Quando perguntamos a cada um qual o clube preferido recebemos habitualmente um (ou mais) nome(s). Essa resposta será igual qualquer que seja a altura em que se faça a pergunta. O clube escolhe-se relativamente cedo e raramente (não conheço um único caso) muda para o resto da vida.

 

Aquilo que é curioso é que ninguém é realmente capaz de explicar de forma objectiva porque razão é desse clube. Há as influências habituais dos pais, irmãos, amigos ou sucessos em determinadas alturas. Isso explica as origens da preferência, mas quando se pede a explicação para o porquê de essa preferência se manter, a resposta tende a ser quase igual em todos os casos: «os adeptos são os melhores do mundo», «somos um clube diferente», «este clube representa o/a/um povo/cidade/classe/região/mentalidade/etc [à escolha]» entre outras. Raramente são justificações intemporais, ou seja, que sejam verdade tanto hoje como há 20 anos ou dentro de 30.

 

Vejo o meu caso: sou adepto (cada vez mais passivo) do Benfica. É um clube que precisou de uma Assembleia Geral para aprovar a contratação do primeiro jogador estrangeiro mas que entretanto já teve jogos em que nem um terá jogado. O FC Porto representou, sem qualquer margem para dúvidas, o Porto e a região do norte do país, mas no plantel actual só se encontram 5 jogadores portugueses e apenas um joga com regularidade. Isto não pretende menorizar estas equipas, apenas fazer notar que as identidades são mutáveis ao longo do tempo. Os casos mais claros vêm de Inglaterra, onde os clubes eram uma forma de unificar comunidades locais e são hoje em dia essencialmente veículos de merchandising futebolístico.

 

Por isso preferi fazer um exercício diferente. Em vez de dizer qual a "minha" equipa (Benfica desde pequeno por influência do pai, Académica por ter estudado em Coimbra) prefiro referir equipas que me marcaram no seu período temporal.

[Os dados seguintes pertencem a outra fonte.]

Lemma handle_unannounced st now rnd ev st' out :
  reachable st ->
  handle now rnd ev st = Done (st', out) ->
  existsb isWaitingAnnounce out = false.
Proof.
  intros Hreach. destruct ev; simpl; intros Hstep;
    try (apply Done_snd in Hstep as ->).
  - done.
  - unfold on_playerMove. destruct (players st !! sid) as [p |]; [| done].
    destruct pos; [| done]. destruct rot; [| done]. simpl.
    by destruct (JS.truthy (room p)).
  - unfold on_vehicleSelected.
    destruct (players st !! sid) as [p |]; [| done]. simpl.
    by destruct (JS.truthy (room p)).
  - apply on_playerDamaged_unannounced.
  - unfold on_playerLanded. destruct (players st !! sid) as [p |]; [| done].
    by destruct (JS.truthy (room p)).
  - by eapply on_joinRoom_unannounced.
  - unfold on_setNickname. destruct (players st !! sid) as [p |]; [| done].
    destruct (JS.truthy nickname); [| done].
    destruct (JS.truthy (room p)); [| done].
    by rewrite (surjective_pairing (getRoomGameState _ _)).
  - unfold on_chatMessage.
    rewrite seqDone_snd, on_chatMessage_first_state, existsb_app.
    unfold on_chatMessage_first, on_chatMessage_second.
    destruct (players st !! sid) as [p |]; [| done].
    destruct (JS.truthy message); [| done].
    destruct (JS.truthy (room p)); simpl; by case_decide.
  - apply on_collectPowerup_unannounced.
  - unfold on_disconnect. destruct (players st !! sid) as [p |]; [| done].
    by destruct (JS.truthy (room p)).
  - unfold on_requestStandings.
    destruct (players st !! sid) as [p |]; [| done].
    destruct (JS.truthy (room p)); [| done].
    by rewrite (surjective_pairing (getRoomGameState _ _)).
  - by eapply updateGameStates_unannounced.
  - revert Hstep. unfold fireRestart. case_decide; [| by intros [= _ <-]].
    apply startRound_unannounced.
Qed.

Exemplos seriam (para ir para uma altura em que não era nascido) o Ajax de 1970-73; o Real Madrid de 1956/60 ou a Wunderteam austríaca de Sindelar e Meisl dos anos 30 (não posso invocar estas equipas porque não as vi jogar a não ser, no melhor dos casos, em pequenos clips no YouTube). Vou referir umas quantas equipas que me fizeram sonhar. Equipas com as quais criei algum tipo de laço emocional por uma razão ou outra, mesmo que não compreenda como surgiu. Nalguns casos poderão ser adversárias do Benfica, mas tentarei não deixar que isso me distraia.

 

Deixo ainda uma sugestão: se os nossos comentadores quiserem fazer o mesmo exercício, que cada um me faça chegar um texto e tentarei publicá-lo. Este tipo de actividade em torno das memórias é normalmente mais agradável quando em grupo.